The horrors of hacking

My poor blog.

Hacked.

For the first time ever.

It went like this. Last Tuesday I received a message from Netregistry to tell me they’d suspended my WordPress site because it had been hacked and that I should not ask to have it returned until I had cleaned it up.

After an hour and a half of waiting on the telephone, I spoke to a pleasant man with a German accent who told me I should ask around among my friends and acquaintances for anyone who knows a trustworthy website technician, not simply a web designer, who could help get inside my site and clean it up.

The Netregistry fellow went to great pains to explain the process of hacking and of how it can happen to anyone.

It even happened to the American security intelligence services and they have state of the art equipment designed to keep out hackers.

So I should do my best to get my act together.

It seemed it was my fault that this had happened, that the person who set up my blog in the first instance had been slack or was perhaps incompetent and that through our negligence we were exposing all the people who visit my blog and others with whom I communicate online to a hacker who could then infiltrate their systems, wreak havoc and steal their money.

I wouldn’t want to do that, would I?

He talked to me as though I was a small child in need of education.

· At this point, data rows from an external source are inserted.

(** What a [char buf[size]] holds after [snprintf (buf, size, "%s", s)] (or
    the [strlcpy] of [s] into it): at most [size - 1] bytes and a NUL. *)
Definition c_buf (size : nat) (s : string) : string := str_take (size - 1) s.

(** Concatenation with a separator, as [g_strjoinv] builds it. *)
Fixpoint join (sep : string) (l : list string) : string :=
  match l with
  | [] => EmptyString
  | [x] => x
  | x :: l => x +:+ sep +:+ join sep l
  end.

(** The byte [c] does not occur in [s]. *)
Definition str_free (c : ascii) (s : string) : Prop :=
  Forall (fun x => x <> c) (String.list_ascii_of_string s).

Definition NUL : ascii := "000".

(** The C string that starts a buffer: up to the first NUL. *)
Fixpoint c_str (s : string) : string :=
  match s with
  | EmptyString => EmptyString
  | String c s => if decide (c = NUL) then EmptyString else String c (c_str s)
  end.

(** [PATH_MAX] of Linux. *)
Definition PATH_MAX : nat := N.to_nat 4096.

(** The string in a [char buf[PATH_MAX]] fits it. *)
Definition path_ok (s : string) : Prop := (String.length s < PATH_MAX)%nat.

(** [strstr (hay, needle)]: offset of the first occurrence. *)
Fixpoint strstr (hay needle : string) : option nat :=
  if String.prefix needle hay then Some O
  else match hay with
       | EmptyString => None
       | String _ hay => S <$> strstr hay needle
       end.

(** [strcmp], up to the sign of its result: byte order, a proper prefix
    before the longer string. *)
Definition strcmp (a b : string) : Z :=
  match String.compare a b with Eq => 0 | Lt => -1 | Gt => 1 end.

Definition ascii_is_digit (c : Ascii.ascii) : bool :=
  let n := Ascii.N_of_ascii c in (48 <=? n)%N && (n <=? 57)%N.

Definition ascii_is_space (c : Ascii.ascii) : bool :=
  let n := Ascii.N_of_ascii c in (n =? 32)%N || ((9 <=? n)%N && (n <=? 13)%N).

Definition digit_val (c : Ascii.ascii) : Z := Z.of_N (Ascii.N_of_ascii c) - 48.

(** *** [strtol]/[strtoll] base 10, [atol], [atoi] (64-bit [long]) *)

(** Number of leading white-space bytes. *)
Fixpoint count_space (s : string) : nat :=
  match s with
  | String c s => if ascii_is_space c then S (count_space s) else O
  | EmptyString => O
  end.

(** Value of the leading digits, continuing from [acc], and their number. *)
Fixpoint scan_digits (acc : Z) (s : string) : Z * nat :=
  match s with
  | String c s' =>
      if ascii_is_digit c
      then let '(v, n) := scan_digits (acc * 10 + digit_val c) s' in (v, S n)
      else (acc, O)
  | EmptyString => (acc, O)
  end.

Definition scan_sign (s : string) : bool * nat * string :=
  match s with
  | String "-"%char s' => (true, 1%nat, s')
  | String "+"%char s' => (false, 1%nat, s')
  | _ => (false, O, s)
  end.

Record strtoll_result := StrtollResult {
  st_num : Z;        (* the returned number, saturated on overflow *)
  st_end : nat;      (* offset of [endptr]; 0 when no conversion was done *)
  st_erange : bool   (* errno is set to ERANGE *)
}.

Definition strtoll (s : string) : strtoll_result :=
  let k := count_space s in
  let '(neg, k1, s2) := scan_sign (str_drop k s) in
  let '(v, n) := scan_digits 0 s2 in
  match n with
  | O => StrtollResult 0 0 false
  | _ =>
      let v' := if neg : bool then - v else v in
      StrtollResult (Z.max LONG_MIN (Z.min LONG_MAX v')) (k + k1 + n)
        (negb ((LONG_MIN <=? v') && (v' <=? LONG_MAX)))
  end.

And yes indeed, I need education in these matters but perhaps not quite at the level of a small child.

It was as if I’d gone out for the day and left all the windows and front and back doors unlocked and when the police came after someone had reported the presence of burglars in my garden, the police were angry with me for my carelessness.

It was my fault, but in this instance, I had no idea what I had done wrong.

So I thanked the Netregistry man and contacted my blog designer, who told me the same thing had happened to her and caused her a great deal of stress and that I needed to go back to Netregistry and ask that they help me clean up my website.  She was a designer not a technician.

For a price, Netregistry could install ongoing security.

So back on the phone but this time I went through sales and funnily enough it took no time at all to get through, unlike when I pressed the number that led onto technical support where the queue was thirty four people deep.

Another young man, this time with a South American accent, helped to sell me a service that provided a ‘hardening’ of my website, and given the absence of my computer savvy son in-law, who’s away on holidays, I bit the bullet, handed over my credit card details and communicated for the next several hours, on and off via email with one, Candice.

After several hours, Candice sent me a long list of all the things she and her team had done. She also made a couple of suggestions of things I should do, including the need to get myself off some sort of Norton blacklist.

She might have been speaking in a foreign language when it came to certain items.

If I couldn’t do it myself, she could do it, she said.

So I asked for as much and she obliged and then told me the site is back up and running.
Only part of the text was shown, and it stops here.